Rich people don't pay inheritance taxes. There are a gazillion ways to pass on money without falling prey to estate taxes. The only people effected are middle-class folks not savvy enough to avoid the tax.
The richest of the rich simply leave everything to a charity or foundation that their children draw salaries from (as well as having the use of the foundations estates, planes, etc.) Case in point... Warren Buffet; he's always going on about he isn't leaving anything to his children, but plans on giving it away to charity. What isn't frequently mentioned is that the kids 'own' the charities.
Middle-class folks are affected by a tax that starts at $23M of assets? I suspect not.
It's fascinating how much propaganda has shaped this debate. People with a few hundred thousand dollars in their 401(k) somehow got tricked into thinking the "Death Tax" had anything to do with them.
The rates vary depending on who is in power. They've been low, they've been high. You have no idea what the rate will be when you die.
The point is, regardless of the rate, the rich -- people with access to good lawyers and accountants -- don't be pay it. It's a political 'soak-the-rich' tactic used by progressive politicians to get votes... it never 'soaks the rich'.
It is unfixable.
This isn't a political issue. It's just a fact. Absent a complete totalitarian economy where every transaction is acrurinized, it will always be an easy tax to avoid.

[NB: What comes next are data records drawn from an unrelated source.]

(** ** Key formats: padding, canonical keys, ML-KEM-1024 and prekey signatures *)
(** ** Padding *)
Lemma find_terminator_inv n p i : find_terminator n p = Ok (Some i) <->
  (i < n)%nat /\ nth i p 0 = PADDING_TERMINATOR /\ (forall j, (i < j < n)%nat -> nth j p 0 = 0).
Proof.
  induction n as [|n IH]; [split; [done|lia]|]. cbn [find_terminator]. destruct (Z.eqb_spec (nth n p 0) PADDING_TERMINATOR) as [E|E].
  - split; [intros [= <-]; split; [lia|]; split; [done|lia]|]. intros (Hi & Ht & Hz). destruct (decide (i = n)) as [->|]; [done|].
    specialize (Hz n ltac:(lia)). rewrite Hz in E. done.
  - rewrite throw_when_bind. destruct (Z.eqb_spec (nth n p 0) 0) as [E0|E0]; cbn [negb].
    + rewrite IH. split; intros (Hi & Ht & Hz); (split; [|split; [done|]]).
      * lia.
      * intros j Hj. destruct (decide (j = n)) as [->|]; [done|]. apply Hz. lia.
      * destruct (decide (i = n)) as [->|]; [done|lia].
      * intros j Hj. apply Hz. lia.
    + split; [done|]. intros (Hi & Ht & Hz). destruct (decide (i = n)) as [->|]; [done|]. by rewrite (Hz n) in E0 by lia.
Qed.

Lemma unpad_iff p m : unpadMessage p = Ok m <-> exists k, p = m ++ [PADDING_TERMINATOR] ++ replicate k 0.
Proof.
  unfold unpadMessage. rewrite bind_Ok. split.
  - intros ([i|] & Hi & Hm); [|done]. apply find_terminator_inv in Hi as (Hi & Ht & Hz). injection Hm as <-.
    exists (length p - i - 1)%nat. rewrite <- (take_drop i p) at 1. f_equal.
    apply (nth_ext_eq 0); [rewrite length_drop, length_app, length_replicate; cbn; lia|].
    rewrite length_drop. intros j Hj. rewrite nth_skipn. destruct j as [|j]; [by rewrite Nat.add_0_r|].
    rewrite Hz by lia. cbn [app nth]. symmetry. apply nth_replicate_same.
  - intros (k & ->). exists (Some (length m)). split; [|by rewrite take_app_le, take_ge].
    apply find_terminator_inv. rewrite !length_app, length_replicate. cbn [length]. split; [lia|]. split.
    + by rewrite app_nth2, Nat.sub_diag by lia.
    + intros j Hj. rewrite app_nth2 by lia. destruct (j - length m)%nat as [|i] eqn:E; [lia|]. cbn [app nth]. apply nth_replicate_same.
Qed.

Lemma padMessage_length m : len (padMessage m) = ceil_div (len m + 1) PADDING_BUCKET_SIZE * PADDING_BUCKET_SIZE.
Proof.
  unfold padMessage, ceil_div, PADDING_BUCKET_SIZE, len. rewrite !length_app, length_replicate. cbn [length].
  pose proof (Z.div_mod (Z.of_nat (length m) + 1 + 160 - 1) 160 ltac:(lia)).
  pose proof (Z.mod_pos_bound (Z.of_nat (length m) + 1 + 160 - 1) 160 ltac:(lia)). lia.
Qed.

(** ** Canonical X25519 keys *)
(** The little-endian number of a byte string. *)
Fixpoint le_number (b : bytes) : Z := match b with [] => 0 | x :: b => x + 256 * le_number b end.

Lemma le_number_bound b : is_bytes b -> 0 <= le_number b < 256 ^ len b.
Proof.
  induction 1 as [|x b Hx Hb IH]; [change (0 <= 0 < 1); lia|]. cbn [le_number]. rewrite len_cons, Z.pow_add_r by (pose proof (len_nonneg b); lia).
  unfold is_byte in Hx. lia.
Qed.

Lemma le_number_app b c : le_number (b ++ c) = le_number b + 256 ^ len b * le_number c.
Proof.
  induction b as [|x b IH]; [cbn [app le_number]; change (256 ^ len (@nil Z)) with 1; lia|]. cbn [app le_number]. rewrite IH, len_cons, Z.pow_add_r by (pose proof (len_nonneg b); lia). lia.
Qed.

Lemma le_number_ones b : is_bytes b -> le_number b = 256 ^ len b - 1 <-> Forall (fun x => x = 255) b.
Proof.
  induction 1 as [|x b Hx Hb IH]; [done|]. cbn [le_number]. rewrite Forall_cons, <- IH, len_cons, Z.pow_add_r by (pose proof (len_nonneg b); lia).
  pose proof (le_number_bound b Hb). unfold is_byte in Hx. lia.
Qed.

Definition CURVE_P : Z := 2 ^ 255 - 19.
Definition max_id {A} (l : list (Z * A)) : Z := foldl (fun maxId e => if e.1 >? maxId then e.1 else maxId) 0 l.
Definition getEcSignedPreKeyMaxId (t : IdentityType) (s : Store) : Z := max_id (of_type t (ecSignedPreKeys s)).
Definition getKyberPreKeyMaxId (t : IdentityType) (s : Store) : Z := max_id (of_type t (kyberPreKeys s)).

Definition drop_type {A} (t : IdentityType) (m : Map KeyRef A) : Map KeyRef A := filter (fun e => e.1.1 <> t) m.

(** The counts are those of the signed, one-time, Kyber and KEM prekeys. *)
Definition deleteAllPreKeys (t : IdentityType) : M Store (Z * Z * Z * Z) := fun s =>
  (set_prekeys (drop_type t (ecSignedPreKeys s)) (drop_type t (ecOneTimePreKeys s)) (drop_type t (kyberPreKeys s))
     (Map_delete t (currentKyberPreKeyIds s)) (drop_type t (kemOneTimePreKeys s)) s,
   Ok (len (of_type t (ecSignedPreKeys s)), len (of_type t (ecOneTimePreKeys s)), len (of_type t (kyberPreKeys s)),
       len (of_type t (kemOneTimePreKeys s)))).

(** The state of the parts that are not modelled is cleared too. *)
Definition clearAllKeys : M Store unit :=
  M_modify (fun _ => {| identityKeys := []; registrationIds := []; contactIdentities := []; ecSignedPreKeys := [];
    ecOneTimePreKeys := []; kyberPreKeys := []; currentKyberPreKeyIds := []; kemOneTimePreKeys := []; sessionRecords := [];
    store_handoffs := [] |}).

(** *** Session records *)
Definition storeSessionRecord (address : ProtocolAddress) (record : SessionRecord) : M Store unit := (
  do_ M_lift (assertCurrentSessionRecord record);
  M_modify (fun s => set_records (Map_set address record (sessionRecords s)) s))%st.

(** Also [readSession]; a record that is not current is deleted. *)
Definition getSessionRecord (address : ProtocolAddress) : M Store (option SessionRecord) := fun s =>
  match Map_get address (sessionRecords s) with
  | None => (s, Ok None)
  | Some record =>
      match assertCurrentSessionRecord record with
      | Ok _ => (s, Ok (Some record))
      | Throw _ => (set_records (Map_delete address (sessionRecords s)) s, Ok None)
      end
  end.

Definition deleteSessionRecord (address : ProtocolAddress) : M Store unit :=
  M_modify (fun s => set_sessions (Map_delete address (sessionRecords s))
                       (handoff_deleteDevice (userId address, deviceId address) (store_handoffs s)) s).

(** It leaves the sender key handoffs. *)
Definition clearAllSessions : M Store unit := M_modify (set_records []).

Definition set_lastSentAt (now : Z) (m : SessionRecordMetadata) : SessionRecordMetadata := {|
  m_lastUsedAt := m_lastUsedAt m; m_messagesSent := m_messagesSent m; m_messagesReceived := m_messagesReceived m;
  m_isActive := m_isActive m; m_label := m_label m; m_createdAt := m_createdAt m; m_lastSentAt := Some (Some now);
  m_lastReceivedAt := m_lastReceivedAt m; m_isInitiator := m_isInitiator m |}.

Definition store_archiveCurrentSession (now : Z) (address : ProtocolAddress) (newSession : option SessionState) : M Store unit := fun s =>
  let h := handoff_deleteDevice (userId address, deviceId address) (store_handoffs s) in
  match Map_get address (sessionRecords s) with
  | Some record =>
      let record := archiveCurrent newSession MAX_ARCHIVED_SESSIONS record in
      let record := set_metadata (set_lastSentAt now <$> metadata record) record in
      (set_sessions (Map_set address record (sessionRecords s)) h s, Ok tt)
  | None =>
      match newSession with
      | Some session => (set_sessions (Map_set address (create_record session) (sessionRecords s)) h s, Ok tt)
      | None => (set_sessions (sessionRecords s) h s, Ok tt)
      end
  end.

Definition hasSession (address : ProtocolAddress) (s : Store) : bool := bool_decide (is_Some (Map_get address (sessionRecords s))).
Definition getSessionCount (s : Store) : Z := len (sessionRecords s).

(** *** The commit of a session with its trust decision *)
Record SessionTrustCommit := {
  tc_address : ProtocolAddress; tc_record : SessionRecord; tc_contactIdentity : CompositeIdentityV1;
  tc_contactIdentityType : IdentityType; tc_localIdentityType : IdentityType;
  tc_oneTimePreKeyId : option Z; tc_kemOneTimePreKeyId : option Z; tc_kyberPreKeyUse : option KyberPreKeyUse;
  tc_senderKeyHandoffInvalidation : option ProtocolAddress }.

Section Commit.
Context {S : Sha256}.

(** The checks, before any mutation: the record to pin and the Kyber instance
    with its new use. *)
Definition check_commit (now : Z) (c : SessionTrustCommit) (s : Store) :
    result (option ContactIdentityRecord * option (Z * StoredKyberPreKeyInstance)) :=
  assertCurrentSessionRecord (tc_record c) ;;
  contactStatus ← evaluateContactIdentityCandidate (contact_at (tc_address c) (tc_contactIdentityType c) s) (tc_contactIdentity c) None;
  throw_when (negb (bool_decide (contactStatus = NEW)) && negb (bool_decide (contactStatus = MATCH)))
    (Error "Atomic session/trust commit rejected contact identity status") ;;
  newContact ← (if decide (contactStatus = NEW)
                then r ← createUnverifiedContactIdentityRecord (tc_contactIdentity c) now; Ok (Some r) else Ok None);
  throw_when (match tc_oneTimePreKeyId c with
              | Some id => negb (bool_decide (is_Some (Map_get (tc_localIdentityType c, id) (ecOneTimePreKeys s))))
              | None => false
              end) (Error "Atomic session/trust commit cannot consume a missing EC one-time prekey") ;;
  throw_when (match tc_kemOneTimePreKeyId c with
              | Some id => negb (bool_decide (is_Some (Map_get (tc_localIdentityType c, id) (kemOneTimePreKeys s))))
              | None => false
              end) (Error "Atomic session/trust commit cannot consume a missing KEM one-time prekey") ;;
  used ← (match tc_kyberPreKeyUse c with
          | Some use =>
              i ← recordKyberPreKeyUse (kyber_state (tc_localIdentityType c) (use_kyberPreKeyId use) s) (tc_localIdentityType c) use;
              Ok (Some (use_kyberPreKeyId use, i))
          | None => Ok None
          end);
  Ok (newContact, used).

Definition apply_commit (c : SessionTrustCommit) (newContact : option ContactIdentityRecord)
    (used : option (Z * StoredKyberPreKeyInstance)) (s : Store) : Store :=
  let t := tc_localIdentityType c in
  let s := match newContact with
           | Some r => set_contacts (Map_set (contactKey (tc_address c) (tc_contactIdentityType c)) r (contactIdentities s)) s
           | None => s
           end in
  let s := set_records (Map_set (tc_address c) (tc_record c) (sessionRecords s)) s in
  let s := match tc_oneTimePreKeyId c with Some id => set_ecOneTime (Map_delete (t, id) (ecOneTimePreKeys s)) s | None => s end in
  let s := match tc_kemOneTimePreKeyId c with Some id => set_kem (Map_delete (t, id) (kemOneTimePreKeys s)) s | None => s end in
  let s := match used with Some (id, i) => put_instance t id i s | None => s end in
  match tc_senderKeyHandoffInvalidation c with
  | Some a => set_sessions (sessionRecords s) (handoff_deleteDevice (userId a, deviceId a) (store_handoffs s)) s
  | None => s
  end.

Definition commitSessionTrust (now : Z) (c : SessionTrustCommit) : M Store unit := fun s =>
  match check_commit now c s with
  | Throw e => (s, Throw e)
  | Ok (newContact, used) => (apply_commit c newContact used s, Ok tt)
  end.
End Commit.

Consider income tax... consider the massive involvement of the govt required to enforce this tax. That is, employers are required to deduct the tax from every paycheck, reams if forms, thousands of agents... all that for one simple transaction: namely, paying someone for services.
You can't have the same type of scrutiny for the totality of transactions that can effectuate the tranfer of money from one person to another.
I don't know what you mean by functioning. The US had an estate tax systems. It functions. The issue is whether it serves the purpose for which it was created.
I suspect that European billionaires find it just as trivial to legally avoid estate taxes as they do here.
There seems to be a naive understanding of the manner in which the 'rich' hold their money and wealth. It's not sitting in a nice and tidy 401(k) that is easy to identify and tax. Instead -- if they know what they are doing -- it's a convoluted web of interests in international companies, foundations, and contractual rights. If he wished, for instance, Bill Gates (just to use an example) could easily arrange things so that he 'owned' nothing, yet still lived like a billionaire.
By definition, charities (well, U.S. 501(c)(3) organizations) cannot have their assets or income inure to insiders. Can Buffett's charity pay a salary to his children? Sure. Can it pay them an excessive salary? Maybe, but the IRS will look closely upon it. Can the children buy a megayacht using charity money and sail around the world, while drawing a salary? Probably not.
I think you're overestimating the degree to which they can "own" the charitable organization. No one is denying that Buffett's children will live very comfortable lives without having to lift a finger, but that should be neither surprising of nor prohibited to one of the world's richest people, who got there by helping rise the tide.
One example I have personal knowledge of... The foundation leases an office building owned by ABC, Inc. ABC is owned by child of foundations grantor. The lease payments are double the mortgage payments. Within a few years, the mortgage is paid off. ABC then sells the building and gets the money.
Right, I'm not saying those things don't happen, but the example you gave is exactly what the IRS should be looking for -- transactions between insiders and related parties. Of course, they've been trying to gut the IRS...
You give me a law, I'll give you a way to legally avoid it. It's difficult to legislate this stuff. Indeed, I would contend it is impossible. Unless -- like we did with income -- we implement incredibly invasive procedures (such as withholding, W2s, 1099s, etc.) for ALL transactions.
It's not as simple as you think. For instance, Chelsea Clinton received a &600k salary from NBC along the following compensation from Barry Diller’s IAC/InteractiveCorp. Salary for Chelsea: $300,000. The board position also pays an annual retainer of $50,000 and a $250,000 grant of restricted stock.
This is how wealth is funneled from one generation to the next. Meanwhile, the Clinton foundation pays exorbitant fees or rents to the Dillers step-kids' charities and foundations. (As an example of how such arrangements work... I don't have any details.)
There is simply no way to keep track of who is paying whom. (Especially when you toss in the 'art' auction business... the greatest money-laundering scheme ever invented.... Rich Kid A gets $45mill for some crap painting from Rich Dad B, while Rich Kid B gets $45mill from Rich Dad A. Etc, etc. )
The richest of the rich simply leave everything to a charity or foundation that their children draw salaries from (as well as having the use of the foundations estates, planes, etc.) Case in point... Warren Buffet; he's always going on about he isn't leaving anything to his children, but plans on giving it away to charity. What isn't frequently mentioned is that the kids 'own' the charities.